In a hydroelectric dam, water falls 25 m and then spins a turbine to generate electricity. Suppose the dam is 80% efficient at converting the water's potential energy to electrical energy. How many kilograms of water must pass through the turbines each second to generate 50 MW of electricity? This is a typical value for a small hydroelectric dam.

An 85-kg football player traveling 5.0 m/s is stopped in 1.0 s by a tackler. What average power is required to stop him?

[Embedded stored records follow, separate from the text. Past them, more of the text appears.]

(** C9. The [jobs] array [scrapeCompanyJobs] returns is the image of the
    first fifty job cards of the page, so it has at most fifty entries; the
    same holds of any [jobs] array in the answer of [GET /jobs_company]. *)
Theorem jobs_at_most_50 {P : Platform} (O : Outside) :
  (forall s url login w v w',
      scrapeCompanyJobs O s url login w = (Normal v, w') ->
      exists jobs,
        get v "jobs" = Some (JArr jobs)
        /\ jobs = map job_of_card (firstn 50 (cards s))
        /\ (List.length jobs <= 50)%nat)
  /\ (forall req w c w' v jobs,
         sent (res w) = None ->
         get_jobs_company O req w = (c, w') ->
         sent (res w') = Some v ->
         get v "jobs" = Some (JArr jobs) ->
         jobs = map job_of_card (firstn 50 (cards (session O (launched w))))
         /\ (List.length jobs <= 50)%nat).
Proof.
  split.
  - intros s url login w v w' H. eexists. split.
    + eapply scrapeCompanyJobs_jobs; eassumption.
    + split; [reflexivity | apply jobs_of_cards_length].
  - intros req w c w' v jobs Hnone Hrun Hsent Hget.
    unfold get_jobs_company in Hrun.
    destruct (truthy (query req "url")) eqn:Hurl.
    + destruct (createBrowser_run O (after_throttle O w)) as (w1 & Hb & Hr1 & _).
      destruct (after_throttle_frame O w) as (Hr0 & _ & Hl0 & _).
      rewrite Hl0 in Hb.
      destruct (launch (session O (launched w))) as [e |] eqn:El.
      * unfold single_task in Hrun. unfold bind at 1 in Hrun.
        rewrite after_throttle_eq, Hurl in Hrun. simpl in Hrun.
        unfold bind at 1 in Hrun. rewrite Hb in Hrun. inversion Hrun; subst.
        rewrite Hr1, Hr0 in Hsent. congruence.
      * destruct (scrape O jobs_company (session O (launched w))
                    (query req "url") (query_days req) (query_login O req) w1)
          as [[r | e] w2] eqn:Es.
        -- destruct (single_task_returns O _ _ _ _ _ _ _ Hurl Hb Es)
             as (wf & Hf & _ & Hs & _).
           rewrite Hf in Hrun. inversion Hrun; subst.
           rewrite Hs in Hsent. inversion Hsent; subst.
           simpl in Es. apply scrapeCompanyJobs_jobs in Es.
           rewrite Es in Hget. inversion Hget; subst.
           split; [reflexivity | apply jobs_of_cards_length].
        -- destruct (single_task_throws O _ _ _ _ _ _ _ Hurl Hb Es)
             as (wf & Hf & _ & Hs & _).
           rewrite Hf in Hrun. inversion Hrun; subst.
           rewrite Hs in Hsent. inversion Hsent; subst. discriminate.
    + destruct (single_task_falsy O jobs_company req w Hurl)
        as (wf & Hf & _ & Hs & _).
      unfold single_task in Hrun, Hf. rewrite Hf in Hrun. inversion Hrun; subst.
      rewrite Hs in Hsent. inversion Hsent; subst. discriminate.
Qed.

Lemma jobs_at_most_50_witness :
  exists v jobs,
    fst (scrapeCompanyJobs (outside no_env (fun _ => ok_page)) ok_page
           (JStr "https://x/company/acme") false (world 1000)) = Normal v
    /\ List.length (cards ok_page) = 60%nat
    /\ get v "jobs" = Some (JArr jobs)
    /\ jobs = map job_of_card (firstn 50 (cards ok_page))
    /\ (List.length jobs <= 50)%nat.
Proof.
  eassert (E : scrapeCompanyJobs (outside no_env (fun _ => ok_page)) ok_page
                 (JStr "https://x/company/acme") false (world 1000)
               = (Normal _, _)) by (vm_compute; reflexivity).
  destruct (proj1 (jobs_at_most_50 _) _ _ _ _ _ _ E) as (jobs & Hg & Hj & Hl).
  eexists. exists jobs. split; [vm_compute; reflexivity |].
  split; [reflexivity |]. split; [exact Hg |]. split; [exact Hj | exact Hl].
Defined.

(** ** One iteration of the queue *)

Section Queue.
Context {P : Platform} (O : Outside).

Lemma prop_field t k : nullish t = false -> prop t k = ret (field t k).
Proof. unfold prop, field. destruct t; simpl; try discriminate; reflexivity. Qed.

Lemma written_nil r : written r [] = r.
Proof. unfold written. rewrite app_nil_r. destruct r; reflexivity. Qed.

Lemma written_app r l1 l2 : written (written r l1) l2 = written r (l1 ++ l2).
Proof. unfold written. simpl. rewrite app_assoc. reflexivity. Qed.

(** Every scraper returns an object. *)
Lemma scrape_returns_object k s url days login w v w' :
  scrape O k s url days login w = (Normal v, w') -> exists fs, v = JObj fs.
Proof.
  destruct k; simpl;
    unfold scrapeProfile, scrapeProfilePosts, scrapeCompany,
      scrapeCompanyPosts, scrapeCompanyJobs, scrape_page, scrape_posts,
      autoScroll, iso_now, captcha_sentinel; intros H.
  - repeat peel H. destruct (looksLikeCaptcha _ _).
    + inversion H; eauto.
    + repeat peel H. inversion H; eauto.
  - repeat peel H. inversion H; eauto.
  - repeat peel H. destruct (looksLikeCaptcha _ _).
    + inversion H; eauto.
    + repeat peel H. inversion H; eauto.
  - repeat peel H. inversion H; eauto.
  - repeat peel H. inversion H; eauto.
Qed.

(** Up to the scraper call: the throttle, [t.login], the browser. *)
Lemma queue_task_launch w :
  launch (session O (launched w)) = None ->
  exists w1,
    createBrowser O (after_throttle O w) = (Normal (session O (launched w)), w1)
    /\ res w1 = res w /\ launched w1 = S (launched w)
    /\ trace w1 = (trace w ++ [EvLaunch])%list.
Proof.
  intros Hl.
  destruct (createBrowser_run O (after_throttle O w))
    as (w1 & Hb & Hr & Hla & _ & _ & Ht).
  destruct (after_throttle_frame O w) as (Hr0 & Ht0 & Hl0 & _).
  rewrite Hl0, Hl in Hb. exists w1. rewrite Hb.
  repeat split; congruence.
Qed.

Lemma dispatch_known t k s login :
  nullish t = false ->
  kind_of (field t "type") = Some k ->
  dispatch O t (field t "type") s login =
  scrape O k s (field t "url") (days_arg k t) login.
Proof.
  intros Hn Hk. unfold dispatch. rewrite Hk, !(prop_field _ _ Hn).
  destruct k; reflexivity.
Qed.

Lemma dispatch_unknown t s login :
  nullish t = false ->
  kind_of (field t "type") = None ->
  dispatch O t (field t "type") s login = ret (unknown_type t).
Proof.
  intros Hn Hk. unfold dispatch. rewrite Hk, !(prop_field _ _ Hn).
  reflexivity.
Qed.

Ltac enter_task Hn Hb :=
  unfold queue_task; unfold bind at 1; rewrite after_throttle_eq;
  rewrite !(prop_field _ _ Hn);
  unfold bind at 1; unfold ret at 1;
  unfold bind at 1; rewrite Hb;
  unfold try_finally, try_catch;
  unfold bind at 1; unfold ret at 1.

(** A task of unknown type. *)
Lemma queue_task_unknown stream t w :
  nullish t = false ->
  launch (session O (launched w)) = None ->
  kind_of (field t "type") = None ->
  exists w',
    queue_task O stream t w = (Normal (ok_envelope t (unknown_type t)), w')
    /\ res w' = streamed stream (res w) (ok_envelope t (unknown_type t))
    /\ launched w' = S (launched w)
    /\ trace w' = (trace w ++ [EvLaunch; EvBrowserClose])%list.
Proof.
  intros Hn Hl Hk.
  destruct (queue_task_launch w Hl) as (w1 & Hb & Hr1 & Hl1 & Ht1).
  enter_task Hn Hb. rewrite (dispatch_unknown _ _ _ Hn Hk).
  destruct stream; simpl;
    match goal with |- context [swallow (browser_close ?s) ?x] =>
      destruct (browser_close_swallow s x) as (w' & E & Hr & Hla & _ & _ & Ht) end;
    rewrite E; exists w'; (split; [reflexivity |]);
    rewrite Hr, Hla, Ht; simpl; rewrite ?Hr1, Hl1, Ht1;
    rewrite <- app_assoc; repeat split.
Qed.

(** A task whose scraper returns. *)
Lemma queue_task_returns stream t w k w1 out w2 :
  nullish t = false ->
  kind_of (field t "type") = Some k ->
  createBrowser O (after_throttle O w) = (Normal (session O (launched w)), w1) ->
  scrape O k (session O (launched w)) (field t "url") (days_arg k t)
    (task_login O (field t "login")) w1 = (Normal out, w2) ->
  exists w',
    queue_task O stream t w = (Normal (ok_envelope t out), w')
    /\ res w' = streamed stream (res w) (ok_envelope t out)
    /\ launched w' = S (launched w)
    /\ trace w' = (trace w2 ++ [EvBrowserClose])%list.
Proof.
  intros Hn Hk Hb Hs.
  destruct (createBrowser_run O (after_throttle O w))
    as (w1' & Hb' & Hr1 & Hl1 & _).
  rewrite Hb in Hb'. inversion Hb' as [[Hlaunch E1]]. subst w1'. clear Hb'.
  destruct (after_throttle_frame O w) as (Hr0 & _ & Hl0 & _).
  destruct (quiet_scrape O _ _ _ _ _ _ _ _ Hs) as (Hr2 & Hl2 & _).
  destruct (scrape_returns_object _ _ _ _ _ _ _ _ Hs) as (fs & ->).
  enter_task Hn Hb. rewrite (dispatch_known _ _ _ _ Hn Hk).
  unfold bind at 1. rewrite Hs.
  destruct stream; simpl;
    match goal with |- context [swallow (browser_close ?s) ?x] =>
      destruct (browser_close_swallow s x) as (w' & E & Hr & Hla & _ & _ & Ht) end;
    rewrite E; exists w'; (split; [reflexivity |]);
    rewrite Hr, Hla, Ht; simpl; rewrite ?Hr2, ?Hl2, ?Hr1, ?Hl1, ?Hr0, ?Hl0;
    repeat split.
Qed.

Some electric power companies use placement of water to store energy. Water is pumped from a low reservoir to a high reservoir. To store the energy produced in 1.0 hour by a 180-MW electric power plant, how many cubic meters of water will have to be pumped from the lower to the upper reservoir? Assume the upper reservoir is 380 m above the lower one. Water has a mass of 1.00 x 10³ kg for every 1.0 m³ ( 1MW = 10⁶ W).

Energy may be stored by pumping water to a high reservoir when demand is low and then releasing it to drive turbines (Fig. 20–15) during peak demand. Suppose water is pumped to a lake 105 m above the turbines at a rate of 1.00 x 10⁵ kg/s for 10.0 h at night. If all this energy is released during a 14-h day, at 75% efficiency, what is the average power output?

A bicylist of mass 75 kg (including the bicycle) can coast down a 5.0° hill at a steady speed of 12 km/h. Pumping hard, the cyclist can descend the hill at a speed of 32 km/h. Using the same power, at what speed can the cyclist climb the same hill? Assume the force of friction is proportional to the square of the speed v; that is, F_fr = bv², where b is a constant.

The position of a 280-g object is given (in meters) by x = 4.0t³ - 8.0t² - 44t, where t is in seconds. What is the average net power input during the interval from t = 0s to t = 2.0 s, and in the interval from t = 2.0 s to 4.0 s?

Water flows slowly over a dam at the rate of 320 kg/s and falls vertically 88 m before striking the turbine blades. Calculate the rate at which mechanical energy is transferred to the turbine blades, assuming 55% efficiency.